The cover of the new issue of Rolling Stone (on sale this Friday) features a moppy haired and doe-eyed young man staring directly into the camera. He's very handsome, with the slightest smile on his lips and relaxed posture. The lighting is soft and warm, casting a glowing, golden hue all around him. If you weren't paying attention to the news for the past three months, you'd likely assume he is the music industry's latest heartthrob—the new John Mayer or maybe even Bob Dylan's grandkid. But he's not a heartthrob, he is, as the text below his face says, a monster—he is Dzhokhar Tsarnaev, the 19-year-old man suspected of assisting in the Boston Marathon bombing, which killed three people and injured over 250 others.

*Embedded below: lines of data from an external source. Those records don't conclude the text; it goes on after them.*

(** * AP_Terrain, vehicle <-> GCS communication (libraries/AP_Terrain/TerrainGCS.cpp)

    A shallow embedding of the terrain request scheduler, the TERRAIN_DATA
    ingestion path and the TERRAIN_REPORT statistics, followed by the
    properties established about them.

    Conventions.
    - C integers are [Z] values; every conversion to a narrower unsigned type
      is written out with [wrap].
    - The object [AP_Terrain] is passed explicitly.  Messages handed to the
      MAVLink transport are collected in an output list.
    - Member functions defined in other files of the library ([find_grid],
      [calculate_grid_info], [schedule_disk_io], [update], [height_amsl]) and
      the float arithmetic are the fields of the class [Collaborators].
    - The build modelled is the regular one, TERRAIN_DEBUG being 0: the
      [#if TERRAIN_DEBUG] block of [handle_terrain_data] is compiled out. *)

From Stdlib Require Import ZArith Lia.
From stdpp Require Import base list.

Local Open Scope Z_scope.

(** ** Fixed-width unsigned integers *)

Definition wrap (w v : Z) : Z := v mod 2 ^ w.
Definition uint8 : Z -> Z := wrap 8.
Definition uint16 : Z -> Z := wrap 16.
Definition uint32 : Z -> Z := wrap 32.
Definition uint64 : Z -> Z := wrap 64.

(** [~v] on a [uint64_t]. *)
Definition not64 (v : Z) : Z := uint64 (Z.lnot v).

(** ** Constants of AP_Terrain.h *)

(** Modelled from the spec: TERRAIN_GRID_MAVLINK_SIZE is defined in
    AP_Terrain.h, which is not part of the sources at hand.  It is the side S
    of a sub-chunk; the source speaks of "4x4 grids". *)
Definition TERRAIN_GRID_MAVLINK_SIZE : Z := 4.

(** Modelled from the spec: TERRAIN_GRID_BLOCK_MUL_X (AP_Terrain.h, missing)
    is the number of sub-chunk rows of a tile.  A tile has 56 sub-chunks and
    its last cell is [height[27][31]], hence 7 rows of 8 sub-chunks. *)
Definition TERRAIN_GRID_BLOCK_MUL_X : Z := 7.

(** Modelled from the spec: TERRAIN_GRID_BLOCK_MUL_Y (AP_Terrain.h, missing)
    is the number of sub-chunks per row, "chunks_per_column" in
    [chunk_index = row_chunk * chunks_per_column + col_chunk]. *)
Definition TERRAIN_GRID_BLOCK_MUL_Y : Z := 8.

(** Modelled from the spec: TERRAIN_GRID_BLOCK_SIZE_X (AP_Terrain.h, missing),
    the number of rows W of the tile matrix. *)
Definition TERRAIN_GRID_BLOCK_SIZE_X : Z :=
  TERRAIN_GRID_MAVLINK_SIZE * TERRAIN_GRID_BLOCK_MUL_X.

(** Modelled from the spec: TERRAIN_GRID_BLOCK_SIZE_Y (AP_Terrain.h, missing),
    the number of columns H of the tile matrix. *)
Definition TERRAIN_GRID_BLOCK_SIZE_Y : Z :=
  TERRAIN_GRID_MAVLINK_SIZE * TERRAIN_GRID_BLOCK_MUL_Y.

(** Modelled from the spec: [bitmap_mask] (AP_Terrain.h, missing) is the
    "full mask", one bit per sub-chunk of a tile. *)
Definition bitmap_mask : Z :=
  uint64 (Z.shiftl 1 (TERRAIN_GRID_BLOCK_MUL_X * TERRAIN_GRID_BLOCK_MUL_Y)) - 1.

(** ** Data model *)

(** Modelled from the spec: [enum GridCacheState] (AP_Terrain.h, missing),
    in the order Invalid, DiskWait, Valid, Dirty. *)
Inductive GridCacheState : Type :=
| GRID_CACHE_INVALID
| GRID_CACHE_DISKWAIT
| GRID_CACHE_VALID
| GRID_CACHE_DIRTY.

Global Instance GridCacheState_eq_dec : EqDecision GridCacheState.
Proof. solve_decision. Defined.

(** The ordinal of a state, for the comparison [state >= GRID_CACHE_VALID]. *)
Definition state_ord (s : GridCacheState) : Z :=
  match s with
  | GRID_CACHE_INVALID => 0
  | GRID_CACHE_DISKWAIT => 1
  | GRID_CACHE_VALID => 2
  | GRID_CACHE_DIRTY => 3
  end.

(** [struct grid_block]: the fields this file reads or writes.  [height] is
    the matrix [int16_t height[28][32]], a list of rows. *)
Record grid_block : Type := mk_grid_block {
  lat : Z;
  lon : Z;
  spacing : Z;
  bitmap : Z;
  height : list (list Z)
}.

(** [struct grid_cache]. *)
Record grid_cache : Type := mk_grid_cache {
  grid : grid_block;
  state : GridCacheState
}.

(** [struct Location], the two fields used here. *)
Record Location : Type := mk_Location {
  loc_lat : Z;
  loc_lng : Z
}.

(** The members of [AP_Terrain] named in this file; [other] stands for the
    rest of the object (disk IO state, access bookkeeping), which only the
    collaborators touch.  [cache] is the table [cache[]]: its length stands
    for TERRAIN_GRID_BLOCK_CACHE_SIZE, so a loop over the table is a loop
    over this list. *)
Record AP_Terrain (Other : Type) : Type := mk_AP_Terrain {
  enable : Z;
  grid_spacing : Z;
  last_request_time_ms : Z;
  cache : list grid_cache;
  other : Other
}.
Global Arguments mk_AP_Terrain {Other}.
Global Arguments enable {Other}.
Global Arguments grid_spacing {Other}.
Global Arguments last_request_time_ms {Other}.
Global Arguments cache {Other}.
Global Arguments other {Other}.

(** [mavlink_terrain_data_t], decoded. *)
Record mavlink_terrain_data_t : Type := mk_terrain_data {
  td_lat : Z;
  td_lon : Z;
  td_grid_spacing : Z;
  td_gridbit : Z;
  td_data : list Z
}.

(** [mavlink_terrain_check_t], decoded. *)
Record mavlink_terrain_check_t : Type := mk_terrain_check {
  tc_lat : Z;
  tc_lon : Z
}.

(** An inbound [mavlink_message_t], by message id. *)
Inductive mavlink_message_t : Type :=
| MAVLINK_MSG_ID_TERRAIN_DATA (packet : mavlink_terrain_data_t)
| MAVLINK_MSG_ID_TERRAIN_CHECK (packet : mavlink_terrain_check_t)
| MAVLINK_MSG_ID_OTHER (msgid : Z).

(** What this file hands to the transport. *)
Inductive mavlink_out (F : Type) : Type :=
| TERRAIN_REQUEST (chan : Z) (rlat rlon rspacing rmask : Z)
| TERRAIN_REPORT (chan : Z) (rlat rlon rspacing : Z) (rheight : F)
    (rpending rloaded : Z).
Global Arguments TERRAIN_REQUEST {F}.
Global Arguments TERRAIN_REPORT {F}.

Definition is_request {F : Type} (m : mavlink_out F) : bool :=
  match m with
  | TERRAIN_REQUEST _ _ _ _ _ => true
  | TERRAIN_REPORT _ _ _ _ _ _ _ => false
  end.

(** What one call reads from the HAL and the vehicle.  [millis] is read at
    most twice in a call of [send_request]: at the pacing test, and in
    [request_missing] when a request goes out (the call returns right after). *)
Record Env : Type := mk_Env {
  millis_entry : Z;
  millis_issue : Z;
  get_position : option Location;
  comm_get_txspace : Z -> Z
}.

(** ** Bit counting *)

(** [__builtin_popcount] on a 32-bit [unsigned]. *)
Fixpoint count_bits (n : nat) (v : Z) : Z :=
  match n with
  | O => 0
  | S k => Z.b2z (Z.odd v) + count_bits k (Z.div2 v)
  end.

Definition builtin_popcount (v : Z) : Z := count_bits 32 v.

Definition bitcount64 (b : Z) : Z :=
  uint8 (builtin_popcount (uint32 (Z.land b 4294967295))
         + builtin_popcount (uint32 (Z.shiftr b 32))).

(** The number of set bits among the low [w] bits of [b], by position. *)
Definition popcount (w : nat) (b : Z) : Z :=
  Z.of_nat (length (filter (fun i : nat => Z.testbit b (Z.of_nat i) = true) (seq 0 w))).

People are outraged that the magazine would not only put Tsarnaev on the cover, but portray him in such a romanticized way, in a space generally graced by attractive rockstars and actors. Businesses have already announced they're boycotting the issue, including CVS/pharmacy. They said "CVS/pharmacy has decided not to sell the current issue of Rolling Stone featuring a cover photo of the Boston Marathon bombing suspect. As a company with deep roots in New England and a strong presence in Boston, we believe this is the right decision out of respect for the victims of the attack and their loved ones."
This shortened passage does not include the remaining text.